Work instruction: From the records below, set down exactly the lines starting with the line that contains "Upsert, false =>" and going on through the line that contains "to_value (Change.seq c));". Nothing else is wanted.

Information supplied:
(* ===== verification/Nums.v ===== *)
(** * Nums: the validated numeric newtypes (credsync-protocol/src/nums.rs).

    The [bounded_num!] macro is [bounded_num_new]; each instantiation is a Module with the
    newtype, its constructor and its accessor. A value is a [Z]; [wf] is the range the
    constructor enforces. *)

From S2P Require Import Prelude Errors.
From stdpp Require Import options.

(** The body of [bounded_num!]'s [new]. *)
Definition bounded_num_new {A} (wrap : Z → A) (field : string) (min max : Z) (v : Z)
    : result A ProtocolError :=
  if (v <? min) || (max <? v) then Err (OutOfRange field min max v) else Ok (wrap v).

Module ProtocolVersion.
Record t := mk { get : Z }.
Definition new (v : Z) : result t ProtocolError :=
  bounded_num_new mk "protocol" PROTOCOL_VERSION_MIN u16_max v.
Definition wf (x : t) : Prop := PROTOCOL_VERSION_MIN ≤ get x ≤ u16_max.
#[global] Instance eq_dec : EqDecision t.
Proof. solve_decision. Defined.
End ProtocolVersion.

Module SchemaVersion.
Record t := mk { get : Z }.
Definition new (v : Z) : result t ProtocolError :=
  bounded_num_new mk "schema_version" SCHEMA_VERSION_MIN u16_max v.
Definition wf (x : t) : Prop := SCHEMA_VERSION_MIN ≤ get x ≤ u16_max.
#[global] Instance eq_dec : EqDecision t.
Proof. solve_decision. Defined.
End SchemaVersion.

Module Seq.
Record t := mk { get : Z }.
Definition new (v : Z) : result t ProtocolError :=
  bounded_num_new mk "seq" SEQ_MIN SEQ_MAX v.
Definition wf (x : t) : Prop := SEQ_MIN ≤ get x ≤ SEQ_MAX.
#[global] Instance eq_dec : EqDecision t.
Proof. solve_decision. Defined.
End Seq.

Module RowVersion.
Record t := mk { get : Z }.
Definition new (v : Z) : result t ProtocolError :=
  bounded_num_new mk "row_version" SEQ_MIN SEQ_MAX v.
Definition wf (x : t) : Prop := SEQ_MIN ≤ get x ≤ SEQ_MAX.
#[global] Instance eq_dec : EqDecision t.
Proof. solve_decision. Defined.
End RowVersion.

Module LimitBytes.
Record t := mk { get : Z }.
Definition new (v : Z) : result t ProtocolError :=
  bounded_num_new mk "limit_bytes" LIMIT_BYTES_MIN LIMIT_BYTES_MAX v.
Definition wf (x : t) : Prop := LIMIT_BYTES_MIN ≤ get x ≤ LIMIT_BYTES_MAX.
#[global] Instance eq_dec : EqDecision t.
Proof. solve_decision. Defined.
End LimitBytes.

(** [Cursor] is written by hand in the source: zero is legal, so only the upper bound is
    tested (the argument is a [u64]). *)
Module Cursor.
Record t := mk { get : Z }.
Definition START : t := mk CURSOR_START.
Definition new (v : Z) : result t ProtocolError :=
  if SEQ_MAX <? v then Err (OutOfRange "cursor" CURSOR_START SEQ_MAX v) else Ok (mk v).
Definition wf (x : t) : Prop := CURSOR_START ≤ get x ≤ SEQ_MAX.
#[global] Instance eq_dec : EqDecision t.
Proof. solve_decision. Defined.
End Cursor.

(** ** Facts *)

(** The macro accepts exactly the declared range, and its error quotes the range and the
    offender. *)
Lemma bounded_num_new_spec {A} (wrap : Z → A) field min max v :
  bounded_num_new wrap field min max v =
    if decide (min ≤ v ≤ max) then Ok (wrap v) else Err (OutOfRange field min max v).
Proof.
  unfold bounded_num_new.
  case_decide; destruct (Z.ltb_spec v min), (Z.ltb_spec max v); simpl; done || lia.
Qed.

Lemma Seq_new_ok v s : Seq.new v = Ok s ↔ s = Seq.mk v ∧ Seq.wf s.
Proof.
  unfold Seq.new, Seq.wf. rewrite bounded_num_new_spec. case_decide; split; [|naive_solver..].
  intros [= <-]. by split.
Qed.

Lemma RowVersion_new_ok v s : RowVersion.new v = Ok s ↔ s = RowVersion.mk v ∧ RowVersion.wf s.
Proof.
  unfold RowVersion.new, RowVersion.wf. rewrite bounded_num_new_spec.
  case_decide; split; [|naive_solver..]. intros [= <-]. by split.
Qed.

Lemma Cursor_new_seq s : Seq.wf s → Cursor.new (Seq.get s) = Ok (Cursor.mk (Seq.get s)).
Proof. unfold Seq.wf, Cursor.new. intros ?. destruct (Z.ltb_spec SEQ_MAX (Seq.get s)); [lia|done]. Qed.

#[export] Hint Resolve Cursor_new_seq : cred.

==

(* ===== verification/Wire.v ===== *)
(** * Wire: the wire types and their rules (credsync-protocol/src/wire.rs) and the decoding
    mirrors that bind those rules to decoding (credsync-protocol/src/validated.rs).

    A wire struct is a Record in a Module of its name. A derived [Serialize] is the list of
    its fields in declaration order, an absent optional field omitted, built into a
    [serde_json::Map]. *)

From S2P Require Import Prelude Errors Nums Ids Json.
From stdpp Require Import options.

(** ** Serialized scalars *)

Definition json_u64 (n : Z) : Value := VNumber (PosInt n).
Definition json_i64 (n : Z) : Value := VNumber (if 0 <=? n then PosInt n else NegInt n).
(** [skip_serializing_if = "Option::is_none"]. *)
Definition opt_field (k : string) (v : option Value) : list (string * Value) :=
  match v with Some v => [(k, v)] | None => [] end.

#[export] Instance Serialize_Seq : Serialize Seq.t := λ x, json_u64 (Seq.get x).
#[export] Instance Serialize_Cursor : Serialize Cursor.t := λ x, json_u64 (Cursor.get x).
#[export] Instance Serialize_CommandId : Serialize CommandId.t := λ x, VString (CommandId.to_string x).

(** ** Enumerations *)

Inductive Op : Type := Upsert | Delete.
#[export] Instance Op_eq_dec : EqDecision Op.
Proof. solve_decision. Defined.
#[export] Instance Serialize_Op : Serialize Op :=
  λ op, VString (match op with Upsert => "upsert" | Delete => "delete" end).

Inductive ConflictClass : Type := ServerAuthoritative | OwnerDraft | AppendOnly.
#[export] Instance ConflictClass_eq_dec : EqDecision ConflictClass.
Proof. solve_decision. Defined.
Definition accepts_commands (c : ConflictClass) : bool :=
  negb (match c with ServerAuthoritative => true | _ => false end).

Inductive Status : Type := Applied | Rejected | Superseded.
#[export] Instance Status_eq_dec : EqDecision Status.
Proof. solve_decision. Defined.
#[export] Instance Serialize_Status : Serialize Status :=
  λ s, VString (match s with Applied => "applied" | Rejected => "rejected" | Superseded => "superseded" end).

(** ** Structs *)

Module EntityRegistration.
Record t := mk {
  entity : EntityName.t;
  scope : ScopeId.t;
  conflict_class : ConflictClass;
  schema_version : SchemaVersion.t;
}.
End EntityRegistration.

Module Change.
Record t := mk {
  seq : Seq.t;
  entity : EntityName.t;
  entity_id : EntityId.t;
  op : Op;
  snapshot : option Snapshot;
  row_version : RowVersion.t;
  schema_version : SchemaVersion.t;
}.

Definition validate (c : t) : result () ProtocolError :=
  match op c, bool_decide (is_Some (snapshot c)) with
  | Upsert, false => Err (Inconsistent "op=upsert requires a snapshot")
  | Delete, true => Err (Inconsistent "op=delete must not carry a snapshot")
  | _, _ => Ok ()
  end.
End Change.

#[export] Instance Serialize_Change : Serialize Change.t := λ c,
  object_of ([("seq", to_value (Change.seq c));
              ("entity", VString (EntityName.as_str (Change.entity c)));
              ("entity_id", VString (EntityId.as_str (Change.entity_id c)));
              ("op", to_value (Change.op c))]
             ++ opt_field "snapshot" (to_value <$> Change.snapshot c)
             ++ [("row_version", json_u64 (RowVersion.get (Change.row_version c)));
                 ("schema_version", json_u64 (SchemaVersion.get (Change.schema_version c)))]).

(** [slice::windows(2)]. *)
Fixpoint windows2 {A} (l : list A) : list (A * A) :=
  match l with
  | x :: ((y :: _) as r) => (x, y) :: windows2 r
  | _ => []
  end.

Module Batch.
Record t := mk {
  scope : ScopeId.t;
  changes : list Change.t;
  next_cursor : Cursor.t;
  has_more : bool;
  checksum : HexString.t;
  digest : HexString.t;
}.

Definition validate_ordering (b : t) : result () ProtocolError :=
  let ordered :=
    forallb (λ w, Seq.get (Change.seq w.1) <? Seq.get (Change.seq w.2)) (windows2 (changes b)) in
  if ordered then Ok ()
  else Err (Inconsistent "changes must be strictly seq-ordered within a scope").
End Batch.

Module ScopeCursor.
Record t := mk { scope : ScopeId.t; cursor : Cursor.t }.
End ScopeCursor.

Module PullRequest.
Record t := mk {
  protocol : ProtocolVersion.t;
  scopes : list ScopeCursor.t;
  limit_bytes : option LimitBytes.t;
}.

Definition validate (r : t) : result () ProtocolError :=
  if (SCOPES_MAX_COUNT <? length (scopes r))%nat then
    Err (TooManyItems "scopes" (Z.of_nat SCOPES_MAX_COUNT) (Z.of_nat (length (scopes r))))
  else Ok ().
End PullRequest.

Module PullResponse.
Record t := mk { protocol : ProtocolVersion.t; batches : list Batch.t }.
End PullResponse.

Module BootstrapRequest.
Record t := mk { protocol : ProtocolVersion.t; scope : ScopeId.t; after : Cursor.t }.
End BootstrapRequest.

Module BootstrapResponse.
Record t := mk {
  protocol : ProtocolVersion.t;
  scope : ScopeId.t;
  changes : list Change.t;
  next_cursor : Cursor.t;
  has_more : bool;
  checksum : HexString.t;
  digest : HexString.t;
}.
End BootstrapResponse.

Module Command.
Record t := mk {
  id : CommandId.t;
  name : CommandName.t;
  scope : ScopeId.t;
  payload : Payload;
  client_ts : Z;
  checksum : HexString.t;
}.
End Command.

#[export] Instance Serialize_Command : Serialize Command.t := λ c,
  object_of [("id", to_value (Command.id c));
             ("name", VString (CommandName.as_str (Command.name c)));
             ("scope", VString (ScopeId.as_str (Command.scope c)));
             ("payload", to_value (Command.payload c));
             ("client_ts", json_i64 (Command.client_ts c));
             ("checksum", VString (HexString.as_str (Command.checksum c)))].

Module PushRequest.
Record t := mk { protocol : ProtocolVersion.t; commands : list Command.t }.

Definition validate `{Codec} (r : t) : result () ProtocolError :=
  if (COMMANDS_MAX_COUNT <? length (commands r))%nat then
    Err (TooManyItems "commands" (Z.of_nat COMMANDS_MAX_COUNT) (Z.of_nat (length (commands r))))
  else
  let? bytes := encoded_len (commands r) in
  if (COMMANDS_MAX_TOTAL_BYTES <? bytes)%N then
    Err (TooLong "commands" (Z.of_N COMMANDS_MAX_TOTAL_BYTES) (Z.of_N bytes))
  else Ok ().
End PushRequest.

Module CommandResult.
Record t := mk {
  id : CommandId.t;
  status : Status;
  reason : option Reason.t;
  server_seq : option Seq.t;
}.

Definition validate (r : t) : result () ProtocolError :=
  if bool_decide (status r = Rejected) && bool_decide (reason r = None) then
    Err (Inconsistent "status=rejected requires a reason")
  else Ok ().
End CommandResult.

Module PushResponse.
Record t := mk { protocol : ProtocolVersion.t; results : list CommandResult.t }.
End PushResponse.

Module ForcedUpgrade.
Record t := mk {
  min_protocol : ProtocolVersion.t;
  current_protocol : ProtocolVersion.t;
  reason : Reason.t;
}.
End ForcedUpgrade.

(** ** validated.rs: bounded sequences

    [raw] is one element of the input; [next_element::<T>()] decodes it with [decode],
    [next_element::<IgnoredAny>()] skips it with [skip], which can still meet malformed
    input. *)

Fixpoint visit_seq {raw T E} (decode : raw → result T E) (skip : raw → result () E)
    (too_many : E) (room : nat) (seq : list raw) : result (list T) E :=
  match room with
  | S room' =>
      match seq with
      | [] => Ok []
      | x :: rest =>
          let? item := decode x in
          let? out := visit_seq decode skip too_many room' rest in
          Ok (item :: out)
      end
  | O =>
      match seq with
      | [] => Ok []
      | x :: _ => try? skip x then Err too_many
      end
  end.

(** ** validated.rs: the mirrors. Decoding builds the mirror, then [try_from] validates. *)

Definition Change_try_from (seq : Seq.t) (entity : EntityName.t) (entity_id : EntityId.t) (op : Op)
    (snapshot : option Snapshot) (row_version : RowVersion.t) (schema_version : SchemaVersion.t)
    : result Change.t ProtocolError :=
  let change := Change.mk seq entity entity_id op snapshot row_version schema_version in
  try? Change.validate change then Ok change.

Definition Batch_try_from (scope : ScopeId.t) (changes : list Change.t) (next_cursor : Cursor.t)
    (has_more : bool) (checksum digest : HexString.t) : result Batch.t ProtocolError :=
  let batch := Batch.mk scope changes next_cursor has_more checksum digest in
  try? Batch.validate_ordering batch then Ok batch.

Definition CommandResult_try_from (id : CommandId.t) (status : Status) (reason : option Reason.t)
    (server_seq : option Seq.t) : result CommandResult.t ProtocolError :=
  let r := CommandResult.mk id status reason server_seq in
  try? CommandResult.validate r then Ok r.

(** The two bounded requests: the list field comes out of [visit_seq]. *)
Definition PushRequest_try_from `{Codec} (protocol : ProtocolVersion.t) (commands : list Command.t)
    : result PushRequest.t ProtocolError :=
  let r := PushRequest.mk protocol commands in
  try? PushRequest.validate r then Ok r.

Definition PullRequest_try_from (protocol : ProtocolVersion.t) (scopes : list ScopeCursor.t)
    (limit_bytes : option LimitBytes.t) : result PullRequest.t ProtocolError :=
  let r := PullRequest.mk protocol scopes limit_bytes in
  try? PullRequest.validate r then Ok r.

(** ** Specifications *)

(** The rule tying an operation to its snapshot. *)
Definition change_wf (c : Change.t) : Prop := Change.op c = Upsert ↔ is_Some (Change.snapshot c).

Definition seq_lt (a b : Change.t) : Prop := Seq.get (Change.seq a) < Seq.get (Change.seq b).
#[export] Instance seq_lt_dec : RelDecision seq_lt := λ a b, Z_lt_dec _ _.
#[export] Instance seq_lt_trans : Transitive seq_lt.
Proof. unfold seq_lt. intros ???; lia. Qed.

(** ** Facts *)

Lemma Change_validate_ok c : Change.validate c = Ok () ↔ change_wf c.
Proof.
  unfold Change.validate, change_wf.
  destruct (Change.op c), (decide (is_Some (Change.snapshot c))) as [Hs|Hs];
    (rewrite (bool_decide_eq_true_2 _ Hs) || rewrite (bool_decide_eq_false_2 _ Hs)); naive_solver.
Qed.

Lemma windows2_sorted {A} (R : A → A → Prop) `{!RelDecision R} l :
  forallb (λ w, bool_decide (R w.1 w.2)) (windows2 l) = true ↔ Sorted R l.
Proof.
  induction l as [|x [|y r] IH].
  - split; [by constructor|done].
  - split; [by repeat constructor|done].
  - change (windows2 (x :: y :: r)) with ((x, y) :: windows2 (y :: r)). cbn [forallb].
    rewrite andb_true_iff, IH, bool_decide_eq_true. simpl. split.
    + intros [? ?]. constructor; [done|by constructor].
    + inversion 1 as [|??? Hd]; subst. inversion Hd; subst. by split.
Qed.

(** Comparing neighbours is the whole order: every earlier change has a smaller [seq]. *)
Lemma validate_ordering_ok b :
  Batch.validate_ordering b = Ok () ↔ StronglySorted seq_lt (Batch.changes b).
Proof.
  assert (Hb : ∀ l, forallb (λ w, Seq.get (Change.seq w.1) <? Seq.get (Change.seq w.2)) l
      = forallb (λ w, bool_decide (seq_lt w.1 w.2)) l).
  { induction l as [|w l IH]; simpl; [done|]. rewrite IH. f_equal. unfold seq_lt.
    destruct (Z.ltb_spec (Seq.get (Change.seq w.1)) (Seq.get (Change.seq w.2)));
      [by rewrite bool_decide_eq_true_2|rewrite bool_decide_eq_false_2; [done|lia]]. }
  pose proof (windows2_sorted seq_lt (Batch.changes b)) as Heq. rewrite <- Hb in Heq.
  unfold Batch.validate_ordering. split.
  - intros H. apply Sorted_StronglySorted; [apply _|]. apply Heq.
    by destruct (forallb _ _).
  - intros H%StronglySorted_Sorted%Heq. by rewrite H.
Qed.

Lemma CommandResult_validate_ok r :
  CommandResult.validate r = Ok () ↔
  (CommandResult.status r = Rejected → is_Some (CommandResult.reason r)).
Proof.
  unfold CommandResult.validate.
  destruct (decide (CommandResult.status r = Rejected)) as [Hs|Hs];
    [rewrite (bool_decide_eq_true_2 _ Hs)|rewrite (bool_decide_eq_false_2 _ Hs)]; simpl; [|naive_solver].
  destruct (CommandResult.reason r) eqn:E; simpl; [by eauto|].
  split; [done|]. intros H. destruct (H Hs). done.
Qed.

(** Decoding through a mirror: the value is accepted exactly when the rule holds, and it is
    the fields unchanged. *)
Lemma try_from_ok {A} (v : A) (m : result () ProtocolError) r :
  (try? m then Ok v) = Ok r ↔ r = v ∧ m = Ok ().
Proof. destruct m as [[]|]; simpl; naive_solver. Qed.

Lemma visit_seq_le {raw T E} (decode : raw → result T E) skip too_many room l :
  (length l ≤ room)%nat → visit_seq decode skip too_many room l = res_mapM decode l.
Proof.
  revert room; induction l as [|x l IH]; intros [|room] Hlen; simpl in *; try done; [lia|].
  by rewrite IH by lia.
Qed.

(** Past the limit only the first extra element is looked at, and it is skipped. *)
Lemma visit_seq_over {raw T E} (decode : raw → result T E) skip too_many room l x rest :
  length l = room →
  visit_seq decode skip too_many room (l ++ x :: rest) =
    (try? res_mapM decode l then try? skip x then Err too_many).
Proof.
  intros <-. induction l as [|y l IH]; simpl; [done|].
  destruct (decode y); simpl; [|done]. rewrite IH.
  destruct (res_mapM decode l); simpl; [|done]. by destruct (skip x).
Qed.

Response area:
  | Upsert, false => Err (Inconsistent "op=upsert requires a snapshot")
  | Delete, true => Err (Inconsistent "op=delete must not carry a snapshot")
  | _, _ => Ok ()
  end.
End Change.

#[export] Instance Serialize_Change : Serialize Change.t := λ c,
  object_of ([("seq", to_value (Change.seq c));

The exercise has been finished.